In the listing below, locate the line containing "cp_set_no_section : forall"; reproduce that line and all lines that follow it, unchanged.
Dataset content START
(** * infi.projector: scoped state and pipeline orchestration

    A shallow embedding of the three modules of the tool
    - [infi/projector/helper/utils/__init__.py]
    - [infi/projector/plugins/builtins/repository/__init__.py]
    - [infi/projector/plugins/builtins/build/__init__.py]
    as state-passing functions over an explicit process state, followed by
    the properties of the parameter stack, the configuration store, the
    build pipeline and the repository pipeline. *)

From Stdlib Require Import Ascii String List ZArith Lia.
From stdpp Require Import base option list strings gmap fin_maps.

Local Open Scope string_scope.
Local Open Scope list_scope.

(** ** Python string primitives *)

Module PyStr.

(** [s.split(sep)] for a one-character separator: never empty, one more
    field than there are separators. *)
Fixpoint split (sep : ascii) (s : string) : list string :=
  match s with
  | EmptyString => [ "" ]
  | String c s' =>
      if Ascii.eqb c sep then "" :: split sep s'
      else match split sep s' with
           | [] => [ String c "" ]
           | w :: ws => String c w :: ws
           end
  end.

(** [sep.join(items)] *)
Fixpoint join (sep : string) (items : list string) : string :=
  match items with
  | [] => ""
  | [ x ] => x
  | x :: rest => x +:+ sep +:+ join sep rest
  end.

(** [s.startswith(p)] *)
Fixpoint startswith (s p : string) : bool :=
  match p, s with
  | EmptyString, _ => true
  | String a p', String b s' => Ascii.eqb a b && startswith s' p'
  | String _ _, EmptyString => false
  end.

(** [s.endswith(p)] *)
Definition endswith (s p : string) : bool :=
  let n := String.length s in
  let k := String.length p in
  (k <=? n)%nat && String.eqb (String.substring (n - k) k s) p.

(** [s[0:-k]] *)
Definition drop_right (k : nat) (s : string) : string :=
  String.substring 0 (String.length s - k) s.

(** [s.replace(a, b)] for single characters. *)
Fixpoint replace_char (a : ascii) (b : string) (s : string) : string :=
  match s with
  | EmptyString => ""
  | String c s' =>
      (if Ascii.eqb c a then b else String c "") +:+ replace_char a b s'
  end.

(** [s.replace(old, new)] for a non-empty [old]. *)
Fixpoint replace_go (old new : string) (skip : nat) (s : string) : string :=
  match s with
  | EmptyString => ""
  | String c s' =>
      match skip with
      | S k => replace_go old new k s'
      | O => if startswith s old
             then new +:+ replace_go old new (String.length old - 1) s'
             else String c (replace_go old new 0 s')
      end
  end.
Definition replace (old new s : string) : string := replace_go old new 0 s.

(** [s.lstrip()], [s.rstrip()] and [s.strip()] *)
Fixpoint lstrip (s : string) : string :=
  match s with
  | String c s' => if Ascii.is_space c then lstrip s' else s
  | EmptyString => ""
  end.
Definition rstrip (s : string) : string := String.rev (lstrip (String.rev s)).
Definition strip (s : string) : string := rstrip (lstrip s).

(** [fd.readlines()[0]] of a non-empty text. *)
Fixpoint first_line (s : string) : string :=
  match s with
  | EmptyString => ""
  | String c s' => if Ascii.eqb c "010" then String c "" else String c (first_line s')
  end.

(** [s.splitlines()] of a byte string: a line ends at a line feed, at a
    carriage return, or at the two in this order; what follows the last line
    end is a line when it is not empty.  [line] is the part of the current
    line that has been read. *)
Fixpoint splitlines_from (line s : string) : list string :=
  match s with
  | EmptyString => if String.eqb line "" then [] else [ line ]
  | String c s' =>
      if Ascii.eqb c "010" then line :: splitlines_from "" s'
      else if Ascii.eqb c "013"
      then line :: splitlines_from "" (match s' with
                                       | String "010" s'' => s''
                                       | _ => s'
                                       end)
      else splitlines_from (line +:+ String c "") s'
  end.
Definition splitlines (s : string) : list string := splitlines_from "" s.

End PyStr.

(** Python list primitives. *)
Module PyList.

(** [l.remove(x)] when [x in l]: the first occurrence goes. *)
Fixpoint remove (x : string) (l : list string) : list string :=
  match l with
  | [] => []
  | y :: rest => if String.eqb y x then rest else y :: remove x rest
  end.

End PyList.

(** ** Namespace derivation (repository plugin) *)

(** One iteration of the loop body of [get_package_namespace]:
    [namespaces.append('.'.join([namespaces[-1], item]) if namespaces else item)]. *)
Definition namespace_append (namespaces : list string) (item : string) : list string :=
  namespaces ++
  [ match last namespaces with
    | Some prev => PyStr.join "." [ prev; item ]
    | None => item
    end ].

(** [get_package_namespace(name)]: the loop runs over [name.split('.')[:-1]]. *)
Definition get_package_namespace (name : string) : list string :=
  fold_left namespace_append (removelast (PyStr.split "." name)) [].

(** The values appended after [prev] by the remaining iterations of that
    loop (used to describe the result, not part of the program). *)
Fixpoint chain (prev : string) (items : list string) : list string :=
  match items with
  | [] => []
  | i :: rest => (prev +:+ "." +:+ i) :: chain (prev +:+ "." +:+ i) rest
  end.

(** ** Python values, exceptions and command arguments *)

(** The exceptions the three modules raise or let through. *)
Inductive Exn : Type :=
| SystemExit (status : Z)
| TypeError (message : string)
| AttributeError
| ValueError
| IndexError
| OSError
| IOError
| ExecutionError            (* infi.execute: non-zero exit of a child process *)
| ConfigParserError         (* NoSectionError, NoOptionError, ParsingError, ... *)
| CollaboratorError.        (* gitpy / gitflow failures *)

(** Outcome of running a statement: it returns a value or raises. *)
Inductive Result (A : Type) : Type :=
| Ok (value : A)
| Raise (exn : Exn).
Arguments Ok {A} value.
Arguments Raise {A} exn.

(** The values docopt stores in the arguments dict, and the values handed to
    [ConfigParser.set]. *)
Inductive PyValue : Type :=
| PyNone
| PyBool (b : bool)
| PyStr (s : string)
| PyList (items : list string).

(** Python truthiness. *)
Definition truthy (v : PyValue) : bool :=
  match v with
  | PyNone => false
  | PyBool b => b
  | PyStr s => negb (String.eqb s "")
  | PyList l => negb (bool_decide (l = []))
  end.

(** The docopt result: a dict from flag or positional name to value. *)
Abbreviation Arguments := (gmap string PyValue).

(** [arguments.get(key)] and [arguments.get(key, False)]. *)
Definition args_get (arguments : Arguments) (key : string) : PyValue :=
  default PyNone (arguments !! key).
Definition args_get_or_false (arguments : Arguments) (key : string) : PyValue :=
  default (PyBool false) (arguments !! key).

(** [a or b] *)
Definition py_or (a b : PyValue) : PyValue := if truthy a then a else b.

(** ** The host: POSIX paths and a file system *)

(** The model describes the tool on a POSIX host: [os.name] is "posix",
    [os.sep] is "/" and [os.curdir] is ".". *)
Definition os_name : string := "posix".
Definition os_sep : ascii := "/"%char.
Definition os_curdir : string := ".".

Module os_path.

Definition isabs (p : string) : bool := PyStr.startswith p "/".

(** [posixpath.join(a, b)] *)
Definition join (a b : string) : string :=
  if isabs b then b
  else if String.eqb a "" || PyStr.endswith a "/" then a +:+ b
  else a +:+ "/" +:+ b.

(** One iteration of the component loop of [posixpath.normpath]. *)
Definition normpath_step (initial_slashes : nat) (new_comps : list string) (comp : string)
  : list string :=
  if String.eqb comp "" || String.eqb comp "." then new_comps
  else if negb (String.eqb comp "..")
          || (Nat.eqb initial_slashes 0 && bool_decide (new_comps = []))
          || bool_decide (last new_comps = Some "..")
       then new_comps ++ [ comp ]
       else removelast new_comps.

Fixpoint slashes (n : nat) : string :=
  match n with O => "" | S n' => String "/" (slashes n') end.

(** [posixpath.normpath(path)] *)
Definition normpath (path : string) : string :=
  if String.eqb path "" then "."
  else
    let initial_slashes :=
      if PyStr.startswith path "/"
      then (if PyStr.startswith path "//" && negb (PyStr.startswith path "///") then 2 else 1)
      else 0 in
    let comps := fold_left (normpath_step initial_slashes) (PyStr.split "/" path) [] in
    let joined := slashes initial_slashes +:+ PyStr.join "/" comps in
    if String.eqb joined "" then "." else joined.

(** [posixpath.abspath(path)] in a process whose working directory is [cwd]. *)
Definition abspath (cwd path : string) : string :=
  if isabs path then normpath path else normpath (join cwd path).

(** [posixpath.basename(path)] *)
Definition basename (path : string) : string :=
  default "" (last (PyStr.split "/" path)).

End os_path.

(** A file-system entry; the file system maps normalised absolute paths to
    entries.  There are no links and no permissions: a path names what it
    spells, and a call fails only for what is or is not there. *)
Inductive Node : Type :=
| File (content : string)
| Dir.

Abbreviation FileSystem := (gmap string Node).

Definition is_dir_node (n : option Node) : bool :=
  match n with Some Dir => true | _ => false end.

(** The proper ancestors of an absolute path, nearest last ("/a/b/c" gives
    "/a" and "/a/b"); the root is always present and is left out. *)
Fixpoint prefixes_from (prev : string) (items : list string) : list string :=
  match items with
  | [] => []
  | c :: more => (prev +:+ "/" +:+ c) :: prefixes_from (prev +:+ "/" +:+ c) more
  end.

Definition ancestors (path : string) : list string :=
  match removelast (PyStr.split "/" path) with
  | [] => []
  | i :: rest => filter (fun p => p <> "") (i :: prefixes_from i rest)
  end.

Definition mkdir_if_missing (files : FileSystem) (path : string) : FileSystem :=
  match files !! path with
  | None => <[path := Dir]> files
  | Some _ => files
  end.

(** Whether an entry can be made at [target], which has none: the
    directory it goes to is there (the root always is), and [target] is not
    the root itself. *)
Definition can_create (files : FileSystem) (target : string) : bool :=
  negb (String.eqb target "/")
  && match last (ancestors target) with
     | Some parent => is_dir_node (files !! parent)
     | None => true
     end.

(** Whether [open(target, 'w')] succeeds: on a file that is there, or on
    a name that is free in a directory that is there; never on a
    directory. *)
Definition can_open_for_writing (files : FileSystem) (target : string) : bool :=
  match files !! target with
  | Some Dir => false
  | Some (File _) => true
  | None => can_create files target
  end.

(** Removal of a directory tree: the entry and everything below it. *)
Definition remove_tree (files : FileSystem) (path : string) : FileSystem :=
  filter (fun kv => negb (String.eqb kv.1 path || PyStr.startswith kv.1 (path +:+ "/")) = true)
         files.

(** ** Libraries and collaborators outside the repository *)

(** The part of the standard [ConfigParser] class the tool calls.  A parser
    object is a value of type [Parser]; [cp_read_text] is the parsing done by
    [ConfigParser.read] on the text of a file that could be opened and
    [cp_write] is the text [ConfigParser.write] produces. *)
Class ConfigParserLib : Type := {
  Parser : Type;
  cp_new : Parser;
  cp_read_text : string -> Parser -> Result Parser;
  cp_sections : Parser -> list string;
  cp_has_option : Parser -> string -> string -> bool;
  cp_get : Parser -> string -> string -> Result string;
  cp_set : Parser -> string -> string -> PyValue -> Result Parser;
  cp_write : Parser -> string;
  (* [set] on a parser that has read nothing: only the defaults can be set,
     any other section is missing ([NoSectionError]) *)
  cp_set_no_section : forall section option value,
    section <> "" -> section <> "DEFAULT" ->
    exists e, cp_set cp_new section option value = Raise e
}.

(** Calls that leave the process: child processes run through
    [infi.execute], the version-control library and the branching workflow. *)
Inductive Call : Type :=
| Execute (args : list string)
| GitInit
| GitAddRemote (name : string) (url : PyValue)
| GitClone (url : PyValue)
| GitCheckout (branch : string)
| GitAdd (path : string)
| GitAddAll
| GitCommit (message : string) (allowEmpty : bool)
| GitCreateTag (tag : string)
| GitFlowInit
| GitFlowCreate (kind version : string)
| GitFlowFinish (kind version : string).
Dataset content END
## Final answer
  cp_set_no_section : forall section option value,
    section <> "" -> section <> "DEFAULT" ->
    exists e, cp_set cp_new section option value = Raise e
}.

(** Calls that leave the process: child processes run through
    [infi.execute], the version-control library and the branching workflow. *)
Inductive Call : Type :=
| Execute (args : list string)
| GitInit
| GitAddRemote (name : string) (url : PyValue)
| GitClone (url : PyValue)
| GitCheckout (branch : string)
| GitAdd (path : string)
| GitAddAll
| GitCommit (message : string) (allowEmpty : bool)
| GitCreateTag (tag : string)
| GitFlowInit
| GitFlowCreate (kind version : string)
| GitFlowFinish (kind version : string).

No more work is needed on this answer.